About the iOS Technologies
iOS is the operating system that runs on iPad, iPhone, and iPod touch devices. The operating system manages the device hardware and provides the technologies required to implement native apps. The operating system also ships with various system apps, such as Phone, Mail, and Safari, that provide standard system services to the user.
The iOS Software Development Kit (SDK) contains the tools and interfaces needed to develop, install, run, and test native apps that appear on an iOS device’s Home screen. Native apps are built using the iOS system frameworks and Objective-C language and run directly on iOS. Unlike web apps, native apps are installed physically on a device and are therefore always available to the user, even when the device is in Airplane mode. They reside next to other system apps, and both the app and any user data is synced to the user’s computer through iTunes.
At a Glance
The iOS SDK provides the resources you need to develop native iOS apps. Understanding a little about the technologies and tools contained in the SDK can help you make better choices about how to design and implement your apps.
The iOS Architecture Is Layered
At the highest level, iOS acts as an intermediary between the underlying hardware and the apps you create. Apps do not talk to the underlying hardware directly. Instead, they communicate with the hardware through a set of well-defined system interfaces. These interfaces make it easy to write apps that work consistently on devices having different hardware capabilities.
The implementation of iOS technologies can be viewed as a set of layers, which are shown in Figure I-1. Lower layers contain fundamental services and technologies. Higher-level layers build upon the lower layers and provide more sophisticated services and technologies.
As you write your code, it is recommended that you prefer the use of higher-level frameworks over lower-level frameworks whenever possible. The higher-level frameworks are there to provide object-oriented abstractions for lower-level constructs.
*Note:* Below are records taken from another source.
(* ===== verification/Build.v ===== *)
(** * The consolidate build

    [gc_consolidate] and everything below it in [server/src/jobs/gc.rs]:
    [begin_build], [build], [flush], [mpu_err], [finish_build] and [wipe_build].
    The job copies the marked entries of the cohort, verbatim and in (pack, index)
    order, into one new pack, over as many slices as it takes; the cursor
    [gc.pos], the uploaded parts and the unflushed tail survive a slice's end.

    A slice runs against a world [W]: its clock, its budget, what R2 answers.
    [others] is what the other handlers do to the store while the slice awaits;
    every await is marked by [awaiting].  The JSON text of [gc.pos] is
    serde_json's. *)
From S2P Require Import Prelude Errors Db Jobs Cohort GcBase Compact Refs Push Sha Writer Reads Mark Sweep.
Open Scope Z_scope.

(** ** The cursor *)

Record Pos : Type := mkPos {
  ps_ci : Z; ps_idx : Z; ps_pack : string; ps_upload : string; ps_st : option WriterCkpt; ps_frag : Z;
  ps_total : Z; ps_lo : Z; ps_hi : Z; ps_tail : Z; ps_bci : Z; ps_bidx : Z; ps_bfrag : Z; ps_ord0 : Z }.
Definition pos_cursor (ci idx frag : Z) (p : Pos) : Pos :=
  mkPos ci idx (ps_pack p) (ps_upload p) (ps_st p) frag (ps_total p) (ps_lo p) (ps_hi p) (ps_tail p)
    (ps_bci p) (ps_bidx p) (ps_bfrag p) (ps_ord0 p).
Definition pos_bound (ci idx frag : Z) (p : Pos) : Pos :=
  mkPos (ps_ci p) (ps_idx p) (ps_pack p) (ps_upload p) (ps_st p) (ps_frag p) (ps_total p) (ps_lo p) (ps_hi p) (ps_tail p)
    ci idx frag (ps_ord0 p).
Definition pos_upload (u : string) (p : Pos) : Pos :=
  mkPos (ps_ci p) (ps_idx p) (ps_pack p) u (ps_st p) (ps_frag p) (ps_total p) (ps_lo p) (ps_hi p) (ps_tail p)
    (ps_bci p) (ps_bidx p) (ps_bfrag p) (ps_ord0 p).
Definition pos_st (st : option WriterCkpt) (p : Pos) : Pos :=
  mkPos (ps_ci p) (ps_idx p) (ps_pack p) (ps_upload p) st (ps_frag p) (ps_total p) (ps_lo p) (ps_hi p) (ps_tail p)
    (ps_bci p) (ps_bidx p) (ps_bfrag p) (ps_ord0 p).
Definition pos_tail (n : Z) (p : Pos) : Pos :=
  mkPos (ps_ci p) (ps_idx p) (ps_pack p) (ps_upload p) (ps_st p) (ps_frag p) (ps_total p) (ps_lo p) (ps_hi p) n
    (ps_bci p) (ps_bidx p) (ps_bfrag p) (ps_ord0 p).
Definition pos_ord0 (n : Z) (p : Pos) : Pos :=
  mkPos (ps_ci p) (ps_idx p) (ps_pack p) (ps_upload p) (ps_st p) (ps_frag p) (ps_total p) (ps_lo p) (ps_hi p) (ps_tail p)
    (ps_bci p) (ps_bidx p) (ps_bfrag p) n.
Definition pos_span (lo hi : Z) (p : Pos) : Pos :=
  mkPos (ps_ci p) (ps_idx p) (ps_pack p) (ps_upload p) (ps_st p) (ps_frag p) (ps_total p) lo hi (ps_tail p)
    (ps_bci p) (ps_bidx p) (ps_bfrag p) (ps_ord0 p).
Record Span : Type := mkSpan { sp_ci : Z; sp_idx : Z; sp_ord : Z; sp_off : Z; sp_len : Z }.
Class PosJson : Type := {
  pos_parse : string -> result string Pos;
  pos_encode : Pos -> string
}.
(** serde_json reads back what it wrote; [ord0] is skipped and defaults to 0. *)
Class PosJsonLaws `{PosJson} : Prop :=
  pos_roundtrip : forall p, pos_parse (pos_encode p) = Ok (pos_ord0 0 p).

Definition ROWS : Z := 9000.
Definition BATCH_N : nat := 90.
Definition COPY_SPAN : Z := 8 * 2 ^ 20.
Definition TAIL_CHUNK : nat := Z.to_nat (64 * 1024).
(** 2^53 - 1: the largest integer the host's SQL binding carries exactly. *)
Definition JS_MAX : Z := 2 ^ 53 - 1.
Definition BASE_POS (pack : string) (total : Z) : Pos := mkPos 0 0 pack "" None 0 total JS_MAX 0 0 0 0 0 0.

(** The bits a build copies: [COALESCE(built, bitmap)]. *)
Definition copy_bits (m : MarkedSql) : list Z := unwrap_or (mk_bitmap m) (mk_built m).

Section Build.
Context `{PF : Platform} `{PC : PackCodec} `{MP : Multipart} `{RR : R2} `{SJ : SweepJson} `{PJ : PosJson}.

(** ** Starting, restarting and publishing a build *)

Definition put_pos (p : Pos) : DoM unit := put "gc.pos" (pos_encode p).
Definition drop_build_keys (d : Db) : Db :=
  meta_delete "gc.fails" (meta_delete "gc.new_pack" (meta_delete "gc.pos" d)).
Definition drop_uploads (d : Db) : Db := on_tail (fun _ => ∅) (on_parts (fun _ => ∅) d).
(** The half-written pack of an earlier build. *)
Definition drop_new_pack (now : Z) : DoM unit :=
  np ← meta_opt "gc.new_pack";
  match np with
  | None => mret tt
  | Some p =>
      modify (delete_objects (String.eqb p)) ≫= fun _ =>
      modify (kill_packs (fun id r => String.eqb id p && bool_decide (pk_state r = Ingesting)) now)
  end.
Definition wipe_build (now : Z) : DoM unit :=
  drop_new_pack now ≫= fun _ =>
  modify drop_uploads ≫= fun _ =>
  modify drop_build_keys.

Definition build_rows (d : Db) : list (MarkedSql * PackSql) :=
  omap (fun p => match t_marked d !! p, t_packs d !! p with Some m, Some r => Some (m, r) | _, _ => None end) (marked_ids d).
Definition build_total (rows : list (MarkedSql * PackSql)) : Z :=
  fold_left (fun n e => sat_addu32 n (Z.of_nat (bm_popcount (copy_bits e.1)))) rows 0.
Definition build_unmarked (rows : list (MarkedSql * PackSql)) : bool :=
  existsb (fun e => Z.of_nat (bm_popcount (copy_bits e.1)) <? pk_count e.2) rows.
(** The sweep row first, then the phase, then the swap's baseline. *)
Definition swap_baseline : DoM unit :=
  barrier ← barrier_active;
  if (barrier : bool) then rv ← meta_i64 "refs_version"; swap_meta_store (mkSwapMeta rv 0 0) else mret tt.
(** [false]: the chain is gone or was just wiped. *)
Definition admit_build (now : Z) : DoM bool :=
  compact ← gets (fun d => meta_is d "gc.mode" "compact");
  if (compact : bool) then mret true
  else
    rv ← meta_opt "gc.refs_version";
    if negb (is_some rv) then mret false
    else
      barrier ← barrier_active;
      if (barrier : bool) then
        cl ← cohort_live;
        if negb cl then wipe_all now ≫= fun _ => mret false
        else modify (on_marked (fmap (fun m => mkMarked (mk_bitmap m) (Some (mk_bitmap m))))) ≫= fun _ => mret true
      else
        moved ← refs_moved;
        if (moved : bool) then abort now ≫= fun _ => mret false else mret true.
Definition nothing_marked (now : Z) : DoM unit :=
  compact ← gets (fun d => meta_is d "gc.mode" "compact");
  if (compact : bool) then wipe_all now
  else
    modify drop_uploads ≫= fun _ =>
    modify drop_build_keys ≫= fun _ =>
    payload ← chain_payload;
    enqueue GcSweep now payload ≫= fun _ =>
    failpoint "gc.build.handoff" ≫= fun _ =>
    put "gc.phase" "sweep" ≫= fun _ =>
    swap_baseline.
Definition insert_pack (pack : string) (now : Z) : DoM unit := fun d =>
  match t_packs d !! pack with
  | Some _ => (d, Err (Storage "UNIQUE constraint failed: packs.id"))
  | None => (on_packs (insert pack (mkPack Ingesting 0 0 JS_MAX 0 None now None)) d, Ok tt)
  end.
Definition begin_build (now : Z) (fresh : result Error string) : DoM (option Pos) :=
  go ← admit_build now;
  if negb go then mret None
  else
    cands ← gets build_rows;
    let total := build_total cands in
    if (total =? 0) && negb (length cands =? 0)%nat then nothing_marked now ≫= fun _ => mret None
    else if negb ((2 <=? length cands)%nat || build_unmarked cands) then wipe_all now ≫= fun _ => mret None
    else
      drop_new_pack now ≫= fun _ =>
      modify drop_uploads ≫= fun _ =>
      pack ← lift fresh;
      insert_pack pack now ≫= fun _ =>
      let pos := BASE_POS pack total in
      put "gc.new_pack" pack ≫= fun _ =>
      put_pos pos ≫= fun _ =>
      mret (Some pos).

Definition to_js (n : Z) : Z := if n <=? i64_max then Z.min n JS_MAX else JS_MAX.
Definition publish_row (m : PackMeta) (bytes : Z) (r : PackSql) : PackSql :=
  mkPack Live (pm_count m) bytes (to_js (pm_lo m)) (if pm_hi m <=? i64_max then pm_hi m else 0)
    (pk_push r) (pk_created r) (pk_dead_at r).
(** The flip to live; the number of rows it changed. *)
Definition publish (pack : string) (m : PackMeta) : DoM bool := fun d =>
  if negb (pm_bytes m <=? i64_max) then (d, Err (Internal "bytes"))
  else match t_packs d !! pack with
       | Some r => if open_or_live r then (on_packs (insert pack (publish_row m (pm_bytes m) r)) d, Ok true) else (d, Ok false)
       | None => (d, Ok false)
       end.
Definition finish_build (now : Z) (pos : Pos) (m : PackMeta) (job : Job) (chain : option string) : DoM Flow :=
  failpoint "gc.consolidate.before_finish" ≫= fun _ =>
  compact ← gets (fun d => meta_is d "gc.mode" "compact");
  if (compact : bool) then swap now (ps_pack pos) m job chain
  else
    f ← chain_fence now job chain (ps_pack pos);
    if negb f then mret FDone
    else
      one ← publish (ps_pack pos) m;
      if negb one then fail (Internal "build pack row")
      else
        payload ← chain_payload;
        enqueue GcSweep now payload ≫= fun _ =>
        put "gc.phase" "sweep" ≫= fun _ =>
        swap_baseline ≫= fun _ =>
        mret FDone.

(** ** A slice's state *)

Section Slice.
Context (W : Type) (charge1 : W -> W * result Error unit) (now : W -> Z) (spent : W -> bool).
(** What happens to the store during an await; R2's uploads, and the world after
    the completion of one was asked for. *)
Context (others : W -> Db -> W * Db).
Context (new_upload : W -> string -> result Error Mpu) (open_upload : W -> string -> string -> result Error Mpu)
  (upload_id : Mpu -> string) (completed : string -> W -> W) (head_object : string -> M W Error (option Z)) (fresh : W -> result Error string).
Context (repo : string) (job : Job) (chain : option string).

Record Bs : Type := mkBs {
  bs_db : Db; bs_w : W; bs_out : PackWriter; bs_pos : Pos; bs_staged : list ObjRow; bs_spans : list Span;
  bs_cur : option Span; bs_ord : Z; bs_bm : option (Z * list Z) }.
Abbreviation BM := (M Bs Error).
Definition set_dw (d : Db) (w : W) (s : Bs) : Bs :=
  mkBs d w (bs_out s) (bs_pos s) (bs_staged s) (bs_spans s) (bs_cur s) (bs_ord s) (bs_bm s).
Definition set_out (o : PackWriter) (w : W) (s : Bs) : Bs :=
  mkBs (bs_db s) w o (bs_pos s) (bs_staged s) (bs_spans s) (bs_cur s) (bs_ord s) (bs_bm s).
Definition set_pos (f : Pos -> Pos) (s : Bs) : Bs :=
  mkBs (bs_db s) (bs_w s) (bs_out s) (f (bs_pos s)) (bs_staged s) (bs_spans s) (bs_cur s) (bs_ord s) (bs_bm s).
Definition set_staged (l : list ObjRow) (s : Bs) : Bs :=
  mkBs (bs_db s) (bs_w s) (bs_out s) (bs_pos s) l (bs_spans s) (bs_cur s) (bs_ord s) (bs_bm s).
Definition set_spans (l : list Span) (s : Bs) : Bs :=
  mkBs (bs_db s) (bs_w s) (bs_out s) (bs_pos s) (bs_staged s) l (bs_cur s) (bs_ord s) (bs_bm s).
Definition set_cur (c : option Span) (s : Bs) : Bs :=
  mkBs (bs_db s) (bs_w s) (bs_out s) (bs_pos s) (bs_staged s) (bs_spans s) c (bs_ord s) (bs_bm s).
Definition set_ord (n : Z) (s : Bs) : Bs :=
  mkBs (bs_db s) (bs_w s) (bs_out s) (bs_pos s) (bs_staged s) (bs_spans s) (bs_cur s) n (bs_bm s).
Definition set_bm (b : option (Z * list Z)) (s : Bs) : Bs :=
  mkBs (bs_db s) (bs_w s) (bs_out s) (bs_pos s) (bs_staged s) (bs_spans s) (bs_cur s) (bs_ord s) b.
These abstractions generally make it much easier to write code because they reduce the amount of code you have to write and encapsulate potentially complex features, such as sockets and threads. You may use lower-level frameworks and technologies, too, if they contain features not exposed by the higher-level frameworks.
The iOS Technologies Are Packaged as Frameworks
Apple delivers most of its system interfaces in special packages called frameworks. A framework is a directory that contains a dynamic shared library and the resources (such as header files, images, and helper apps) needed to support that library. To use frameworks, you add them to your app project from Xcode.
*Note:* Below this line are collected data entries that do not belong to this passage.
(* ===== verification/BuildFacts.v ===== *)
(** * The consolidate build copies every marked entry

    The invariant of a build over all its slices: the rows posted for the new
    pack are copies of cohort objects, and they cover every marked entry before
    the persisted cursor and before the fallback boundary, whatever was
    uploaded, replayed, lost or killed.  When the build is published, they cover
    every marked entry: the premise of the sweep. *)
From S2P Require Import Prelude Errors Db Jobs Cohort GcBase Compact Refs Push Sha Writer Reads Mark MarkFacts WalkFacts Sweep SweepFacts Build.
Open Scope Z_scope.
iOS and OS X Share Many of the Same Frameworks
If you’re an existing Cocoa developer, writing iOS apps should feel familiar. Many of the technologies found in OS X can also be found in iOS. The biggest differences between the two platforms occur at the user interface level but even then there are similarities in how you present and manage your app’s interface. As a result, porting apps from OS X to iOS is possible with a little bit of work.
You Use Xcode to Develop Apps
Xcode is the development environment you use to create, test, debug, and tune your apps. Xcode consists of the Xcode app, which is a wrapper for all of the other tools you need to build your apps, including Instruments and iOS Simulator. You use Xcode to write and debug your code. You run apps in iOS Simulator or directly on an attached iOS device. To measure your app’s performance, use Xcode to launch Instruments.
To develop on a device, you sign up for Apple’s paid iOS Developer program and then configure a device for development purposes. After you sign up, obtain a copy of Xcode and the iOS SDK at the iOS Dev Center
The Developer Library Is There to Help You
The iOS Developer Library is an important resource for you to use during development. The library contains API reference, programming guides, release notes, tech notes, sample code, and many other resources offering tips and guidance about the best way to create your apps.
You can access the iOS Developer Library from the Apple Developer website or from Xcode. In Xcode, choose Help > Documentation and API Reference to display the Xcode documentation window, which is the central resource for accessing information about iOS development. Use the documentation window to browse, search, and bookmark documents.
How to Use This Document
iOS Technology Overview is an introductory guide for anyone who is new to the iOS platform. It provides an overview of the technologies and tools that have an impact on the development process and provides links to relevant documents and other sources of information. You should use this document to:
Orient yourself to the iOS platform
Learn about iOS software technologies, why you might want to use them, and when
Learn about development opportunities for the platform
Get tips and guidelines on how to move to iOS from other platforms
Find key documents relating to the technologies you are interested in
This document does not provide information about user-level features that have no impact on the software development process, nor does it list the hardware capabilities of specific iOS devices. New developers should find this document useful for getting familiar with iOS. Experienced developers can use it as a road map for exploring specific technologies and development techniques.
If you’re new to iOS development, this book provides only an overview of the system. To learn more about how to develop iOS apps, you should read the following documents:
Start Developing iOS Apps Today provides a guided tour of the development process, starting with how to set up your system and ending with the process of how to submit apps to the App Store. If you are new to developing iOS apps, this is another good starting point for exploring iOS app development.
iOS Human Interface Guidelines provides guidance and information about how to design your app’s user interface.
App Distribution Guide describes the iOS development process from the perspective of the tools. This document covers the configuration and provisioning of devices for development and covers the use of Xcode (and other tools) for building, running, and testing your software.